Contracts on all three major indices held steady ahead of Wednesday’s night session after a turbulent day on Wall Street which saw stocks rise modestly to close in positive territory.
Investors got a searing new impression on inflation in past transactions that showed another high rate of price increase for decades, a day after Federal Reserve Chairman Jerome Powell said in his Appointment testimony that the central bank would intervene if necessary to mitigate the rise in prices.
A new reading of the December Consumer Price Index (CPI) from the Bureau of Labor Statistics showed that the cost of goods had increased at a rate of 7.0% year-on-year at the end of 2022 to mark the highest levels in four decades.
“I think the 7% print has been incorporated a lot into the equity markets,” John Lynch, chief investment officer of Comerica Wealth Management, told Yahoo Finance Live, while adding that we have “a little more to do” on the CPI before it peaks.

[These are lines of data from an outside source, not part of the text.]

(* ===== verification/SharedStore.v ===== *)
(** * The shared store

    solid/frame/sharedstore.hpp and src/sharedstore.cpp: objects that are used through pointers,
    by one or by several holders at a time, with a queue of requests for each object.

    An operation under the mutex of its object, or the one of the store, is one step. The event
    handler of the store takes over the erased pointers ([onEvent_take]), passes over them, after
    which the requests that can be served are called, and passes over the objects that can be
    reused; in both passes it holds the mutex of one object at a time ([erase_one], [cache_one]). The wait stubs of an object, a
    linked list of recycled memory, are a list. The mutexes of the objects are those of MutualStore.v,
    and to take one that does not exist is undefined. The controller, a template parameter, decides which
    object a new request gets and which pointers it gives back; its decisions are arguments. *)

From stdpp Require Import list.
From S2P Require Import Prelude FrameCommon MutualStore.
Import FrameCommon.
#[local] Open Scope res_scope.
#[local] Open Scope Z_scope.

Module SharedStore.

Inductive WaitKind := UniqueWaitE | SharedWaitE | ReinitWaitE.
Inductive StubStates := UnlockedStateE | UniqueLockStateE | SharedLockStateE.

#[export] Instance WaitKind_eq_dec : EqDecision WaitKind.
Proof. solve_decision. Defined.
#[export] Instance StubStates_eq_dec : EqDecision StubStates.
Proof. solve_decision. Defined.

Section Types.
Context {T F : Type} (T_new : T).

Record Stub := mkStub {
  obj : T;
  uid : Z;
  alivecnt : Z;
  usecnt : Z;
  state : StubStates;
  waits : list (WaitKind * F) (* from pwaitfirst to pwaitlast *)
}.

Definition Stub_new : Stub := mkStub T_new 0 0 0 UnlockedStateE [].

Definition with_obj (s : Stub) x : Stub := mkStub x (uid s) (alivecnt s) (usecnt s) (state s) (waits s).
Definition with_alive (s : Stub) x : Stub := mkStub (obj s) (uid s) x (usecnt s) (state s) (waits s).
Definition with_use (s : Stub) x : Stub := mkStub (obj s) (uid s) (alivecnt s) x (state s) (waits s).
Definition with_state (s : Stub) x : Stub := mkStub (obj s) (uid s) (alivecnt s) (usecnt s) x (waits s).
Definition with_waits (s : Stub) x : Stub := mkStub (obj s) (uid s) (alivecnt s) (usecnt s) (state s) x.

(** [Stub::clear] *)
Definition Stub_clear (s : Stub) : Stub := mkStub (obj s) (wrap 32 (uid s + 1)) (alivecnt s) (usecnt s) UnlockedStateE (waits s).

Definition canClear (s : Stub) : bool := (usecnt s =? 0) && (alivecnt s =? 0) && bool_decide (waits s = []).

(** [raised]: the signal S_RAISE of the store; [events]: the Raise events on their way to it *)
Record Data := mkData {
  stubvec : list Stub;
  objmaxcnt : Z;
  cacheobjidxstk : list Z;
  fillerasevec : list UniqueId;
  conserasevec : list UniqueId;
  cacheobjidxvec : list Z;
  exewaitvec : list (UniqueId * (WaitKind * F));
  raised : bool;
  events : nat;
  mtxstore : MutualStore.MutualStore
}.

Definition Data_new : Data := mkData [] 0 [] [] [] [] [] false 0 MutualStore.MutualStore_default.

Definition with_stubs (d : Data) x : Data := mkData x (objmaxcnt d) (cacheobjidxstk d) (fillerasevec d) (conserasevec d) (cacheobjidxvec d) (exewaitvec d) (raised d) (events d) (mtxstore d).
Definition with_max (d : Data) x : Data := mkData (stubvec d) x (cacheobjidxstk d) (fillerasevec d) (conserasevec d) (cacheobjidxvec d) (exewaitvec d) (raised d) (events d) (mtxstore d).
Definition with_stk (d : Data) x : Data := mkData (stubvec d) (objmaxcnt d) x (fillerasevec d) (conserasevec d) (cacheobjidxvec d) (exewaitvec d) (raised d) (events d) (mtxstore d).
Definition with_fill (d : Data) x : Data := mkData (stubvec d) (objmaxcnt d) (cacheobjidxstk d) x (conserasevec d) (cacheobjidxvec d) (exewaitvec d) (raised d) (events d) (mtxstore d).
Definition with_cons (d : Data) x : Data := mkData (stubvec d) (objmaxcnt d) (cacheobjidxstk d) (fillerasevec d) x (cacheobjidxvec d) (exewaitvec d) (raised d) (events d) (mtxstore d).
Definition with_idxvec (d : Data) x : Data := mkData (stubvec d) (objmaxcnt d) (cacheobjidxstk d) (fillerasevec d) (conserasevec d) x (exewaitvec d) (raised d) (events d) (mtxstore d).
Definition with_exe (d : Data) x : Data := mkData (stubvec d) (objmaxcnt d) (cacheobjidxstk d) (fillerasevec d) (conserasevec d) (cacheobjidxvec d) x (raised d) (events d) (mtxstore d).
Definition with_sig (d : Data) x y : Data := mkData (stubvec d) (objmaxcnt d) (cacheobjidxstk d) (fillerasevec d) (conserasevec d) (cacheobjidxvec d) (exewaitvec d) x y (mtxstore d).

Definition with_mtx (d : Data) x : Data := mkData (stubvec d) (objmaxcnt d) (cacheobjidxstk d) (fillerasevec d) (conserasevec d) (cacheobjidxvec d) (exewaitvec d) (raised d) (events d) x.

(** ** Objects *)

Definition stub (d : Data) (_idx : Z) : res Stub := vec_get (stubvec d) _idx.

Definition put (d : Data) (_idx : Z) (s : Stub) : Data := with_stubs d (<[Z.to_nat _idx := s]> (stubvec d)).

(** [mutex(_idx)]: the place of the mutex of an object; there may be none. *)
Definition mutex (d : Data) (_idx : Z) : res (Z * Z) := MutualStore.at_ (mtxstore d) _idx.

(** When the vector grows, all mutexes are locked, and unlocked at the end. *)
Definition doAllocateIndex (d : Data) : res (Data * Z) :=
  match cacheobjidxstk d with
  | i :: st => Done (with_stk d st, i)
  | [] =>
      let objcnt := objmaxcnt d in
      let! _ := MutualStore.visit (mtxstore d) objcnt in
      let d := with_stubs d (stubvec d ++ replicate 1024 Stub_new) in
      let d := with_max (with_stk d (seqZ (objcnt + 1) 1023)) (objcnt + 1024) in
      let! _ := MutualStore.visit (mtxstore d) objcnt in
      let! (m, _) := MutualStore.safeAt (mtxstore d) objcnt in
      Done (with_mtx d m, objcnt)
  end.

(** ** Pointers

    The functions return the id of the new pointer, if it is not empty. *)

Definition doTryGetAlive (d : Data) (_idx : Z) : res (Data * option UniqueId) :=
  let! rs := stub d _idx in
  Done (put d _idx (with_state (with_alive rs (alivecnt rs + 1)) UniqueLockStateE), Some (mkUniqueId _idx (uid rs))).

Definition doTryGetShared (d : Data) (_idx : Z) : res (Data * option UniqueId) :=
  let! rs := stub d _idx in
  if bool_decide (state rs = SharedLockStateE) && bool_decide (waits rs = []) then
    Done (put d _idx (with_use rs (usecnt rs + 1)), Some (mkUniqueId _idx (uid rs)))
  else Done (d, None).

Definition doTryGetUnique (d : Data) (_idx : Z) : res (Data * option UniqueId) :=
  let! rs := stub d _idx in
  if usecnt rs =? 0 then
    Done (put d _idx (with_state (with_use rs (usecnt rs + 1)) UniqueLockStateE), Some (mkUniqueId _idx (uid rs)))
  else Done (d, None).

Definition doTryGetReinit (d : Data) (_idx : Z) : res (Data * option UniqueId) :=
  let! rs := stub d _idx in
  if (usecnt rs =? 0) && (alivecnt rs =? 0) && bool_decide (waits rs = []) then
    Done (put d _idx (with_state (with_use rs (usecnt rs + 1)) UniqueLockStateE), Some (mkUniqueId _idx (uid rs)))
  else Done (d, None).

Definition doSwitchUniqueToShared (d : Data) (_idx : Z) : res (Data * bool) :=
  let! rs := stub d _idx in
  if bool_decide (state rs = UniqueLockStateE) then Done (put d _idx (with_state rs SharedLockStateE), true) else Done (d, false).

Definition doPushWait (d : Data) (_idx : Z) (_f : F) (_k : WaitKind) : res Data :=
  let! rs := stub d _idx in
  Done (put d _idx (with_waits rs (waits rs ++ [(_k, _f)]))).

(** Which of the three ways to get a pointer *)
Inductive Kind := KAlive | KShared | KUnique.

Definition doTryGet (k : Kind) : Data -> Z -> res (Data * option UniqueId) :=
  match k with KAlive => doTryGetAlive | KShared => doTryGetShared | KUnique => doTryGetUnique end.

(** [insertAlive], [insertShared], [insertUnique], with an object or without *)
Definition insert (k : Kind) (d : Data) (_rt : option T) : res (Data * option UniqueId) :=
  let! (d, idx) := doAllocateIndex d in
  let! _ := mutex d idx in
  let! rs := stub d idx in
  let d := match _rt with Some t => put d idx (with_obj rs t) | None => d end in
  doTryGet k d idx.

(** [alive], [shared], [unique] *)
Definition get (k : Kind) (d : Data) (_ruid : UniqueId) : res (Data * option UniqueId) :=
  let idx := uid_index _ruid in
  if idx <? objmaxcnt d then
    let! _ := mutex d idx in
    let! rs := stub d idx in
    if uid rs =? uid_unique _ruid then doTryGet k d idx else Done (d, None)
  else Done (d, None).

(** ** Erasing *)

Definition notifyObject (d : Data) (_ruid : UniqueId) : Data :=
  let d := with_fill d (fillerasevec d ++ [_ruid]) in
  if (length (fillerasevec d) =? 1)%nat && negb (raised d) then with_sig d true (S (events d)) else d.

Definition doDecrementObjectUseCount (d : Data) (_uid : UniqueId) (_isalive : bool) : res (Data * bool) :=
  let! rs := stub d (uid_index _uid) in
  if uid rs =? uid_unique _uid then
    if _isalive then
      let rs := with_alive rs (alivecnt rs - 1) in
      Done (put d (uid_index _uid) rs, (usecnt rs =? 0) && (alivecnt rs =? 0))
    else
      let rs := with_use rs (usecnt rs - 1) in
      Done (put d (uid_index _uid) rs, usecnt rs =? 0)
  else Done (d, false).

(** [erasePointer]; the result of the decrement is not used. *)
Definition erasePointer (d : Data) (_ruid : UniqueId) (_isalive : bool) : res Data :=
  if uid_index _ruid <? objmaxcnt d then
    let! _ := mutex d (uid_index _ruid) in
    let! (d, _) := doDecrementObjectUseCount d _ruid _isalive in
    Done (notifyObject d _ruid)
  else Done d.

(** [uniqueToShared], under the mutex of the object: the result, and whether to notify *)
Definition uniqueToShared_locked (d : Data) (_rptr : UniqueId) : res (Data * bool * bool) :=
  let idx := uid_index _rptr in
  if idx <? objmaxcnt d then
    let! _ := mutex d idx in
    let! rs := stub d idx in
    if uid rs =? uid_unique _rptr then
      let! (d, b) := doSwitchUniqueToShared d idx in
      if b then Done (d, true, match waits rs with (SharedWaitE, _) :: _ => true | _ => false end)
      else Done (d, false, false)
    else Done (d, false, false)
  else Done (d, false, false).

Definition uniqueToShared (d : Data) (_rptr : UniqueId) : res (Data * bool) :=
  let! x := uniqueToShared_locked d _rptr in
  let '(d, rv, do_notify) := x in
  Done (if do_notify then notifyObject d _rptr else d, rv).

(** ** Requests: the request is called at once with a pointer or an error, or waits. *)

Inductive Answer := Called (p : option UniqueId) | Waits.

Definition request (try : Data -> Z -> res (Data * option UniqueId)) (k : WaitKind) (d : Data) (_f : F) (_ruid : UniqueId) : res (Data * Answer) :=
  let idx := uid_index _ruid in
  if idx <? objmaxcnt d then
    let! _ := mutex d idx in
    let! rs := stub d idx in
    if uid rs =? uid_unique _ruid then
      let! (d, p) := try d idx in
      match p with
      | Some _ => Done (d, Called p)
      | None => let! d := doPushWait d idx _f k in Done (d, Waits)
      end
    else Done (d, Called None)
  else Done (d, Called None).

Definition requestShared : Data -> F -> UniqueId -> res (Data * Answer) := request doTryGetShared SharedWaitE.
Definition requestUnique : Data -> F -> UniqueId -> res (Data * Answer) := request doTryGetUnique UniqueWaitE.
Definition requestReinit : Data -> F -> UniqueId -> res (Data * Answer) := request doTryGetReinit ReinitWaitE.

(** [requestReinit] without an id: the controller finds an index, or none, or an error
    ([prepareIndex]), and may keep the pointer for itself ([preparePointer]). *)
Inductive Prepared := PFound (idx : Z) | PNew | PError.

Definition requestReinit_new (d : Data) (_f : F) (prep : Prepared) (keeps : bool) : res (Data * Answer * option UniqueId) :=
  match prep with
  | PError => Done (d, Called None, None)
  | _ =>
      let! (d, idx) := match prep with PFound i => Done (d, i) | _ => doAllocateIndex d end in
      let! _ := mutex d idx in
      let! (d, p) := doTryGetReinit d idx in
      match p with
      | None => let! d := doPushWait d idx _f ReinitWaitE in Done (d, Waits, None)
      | Some _ => if keeps then let! d := doPushWait d idx _f ReinitWaitE in Done (d, Waits, p) else Done (d, Called p, None)
      end
  end.

(** ** The event handler of the store *)

Definition onEvent_take (d : Data) : Data :=
  let sm := raised d in
  let d := with_sig d false (pred (events d)) in
  if sm && negb (bool_decide (fillerasevec d = [])) then with_cons (with_fill d (conserasevec d)) (fillerasevec d) else d.

(** Can a request be served? (the switch of [doExecuteErase]) *)
Definition can_deliver (k : WaitKind) (rs : Stub) : bool :=
  match k with
  | UniqueWaitE => usecnt rs =? 0
  | SharedWaitE => (usecnt rs =? 0) || bool_decide (state rs = SharedLockStateE)
  | ReinitWaitE => (usecnt rs =? 0) && (alivecnt rs =? 0)
  end.

(** [doExecuteErase]: the requests at the front that can be served *)
Fixpoint serve (_idx : Z) (rs : Stub) (l : list (WaitKind * F)) : Stub * list (UniqueId * (WaitKind * F)) :=
  match l with
  | [] => (with_waits rs [], [])
  | (k, f) :: l =>
      if can_deliver k rs then
        let rs := with_state rs (match k with SharedWaitE => SharedLockStateE | _ => UniqueLockStateE end) in
        let '(rs', e) := serve _idx (with_use rs (usecnt rs + 1)) l in
        (rs', (mkUniqueId _idx (uid rs), (k, f)) :: e)
      else (with_waits rs ((k, f) :: l), [])
  end.

Definition doExecuteErase (d : Data) (_idx : Z) : res Data :=
  let! rs := stub d _idx in
  let '(rs, e) := serve _idx rs (waits rs) in
  Done (with_exe (put d _idx rs) (exewaitvec d ++ e)).

(** The pass over the erased pointers: one of them; [added] by the controller *)
Definition erase_one (d : Data) (added : bool) (u : UniqueId) : res Data :=
  let! _ := mutex d (uid_index u) in
  let! rs := stub d (uid_index u) in
  if uid_unique u =? uid rs then
    let rs := if added then with_use rs (usecnt rs - 1) else rs in
    let d := put d (uid_index u) rs in
    if canClear rs then Done (with_idxvec d (cacheobjidxvec d ++ [uid_index u])) else doExecuteErase d (uid_index u)
  else Done d.

(** [i]: the position in the vector; [n]: its size before the controller added to it *)
Fixpoint erase_loop (d : Data) (n i : nat) (l : list UniqueId) : res Data :=
  match l with
  | [] => Done d
  | u :: l => let! d := erase_one d (n <=? i)%nat u in erase_loop d n (S i) l
  end.

(** [executeBeforeErase] adds the pointers that the controller gives up. *)
Definition executeBeforeErase (d : Data) (added : list UniqueId) : Data := with_cons d (conserasevec d ++ added).

Definition doExecute_erase (d : Data) (added : list UniqueId) : res Data :=
  let eraseuidvecsize := length (conserasevec d) in
  let d := executeBeforeErase d added in
  erase_loop d eraseuidvecsize 0 (conserasevec d).

(** The pass over the objects that can be reused: one of them; the controller clears the object. *)
Definition cache_one (clear : T -> T) (d : Data) (i : Z) : res Data :=
  let! _ := mutex d i in
  let! rs := stub d i in
  if canClear rs then
    let rs := Stub_clear rs in
    let d := put d i (with_obj rs (clear (obj rs))) in
    Done (with_stk d (i :: cacheobjidxstk d))
  else Done d.

Fixpoint cache_loop (clear : T -> T) (d : Data) (l : list Z) : res Data :=
  match l with
  | [] => Done d
  | i :: l => let! d := cache_one clear d i in cache_loop clear d l
  end.

(** [doExecuteCache] and the rest of the event: [again] when the controller wants to be called once more *)
Definition onEvent_done (d : Data) (again : bool) : Data :=
  let d := with_cons (with_exe (with_idxvec d []) []) [] in
  if again then with_sig d (raised d) (S (events d)) else d.

(** [Accessor::notify] of the controller *)
Definition raise (d : Data) : Data := with_sig d (raised d) (S (events d)).

(** The whole event *)
Definition onEvent (clear : T -> T) (d : Data) (added : list UniqueId) (again : bool) : res Data :=
  let! d := doExecute_erase (onEvent_take d) added in
  let! d := cache_loop clear d (cacheobjidxvec d) in
  Done (onEvent_done d again).

End Types.
End SharedStore.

Ian Shepherdson, chief economist at Pantheon Macroeconomics, shared a similar view that the rate of price increase could slow from the middle of this year, but the CPI could reach 7.2% in January and February. before subsiding.
“The string of strong increases is over and it will start to decline in March,” he wrote in a note, anticipating that September could see an impression of 4.5%.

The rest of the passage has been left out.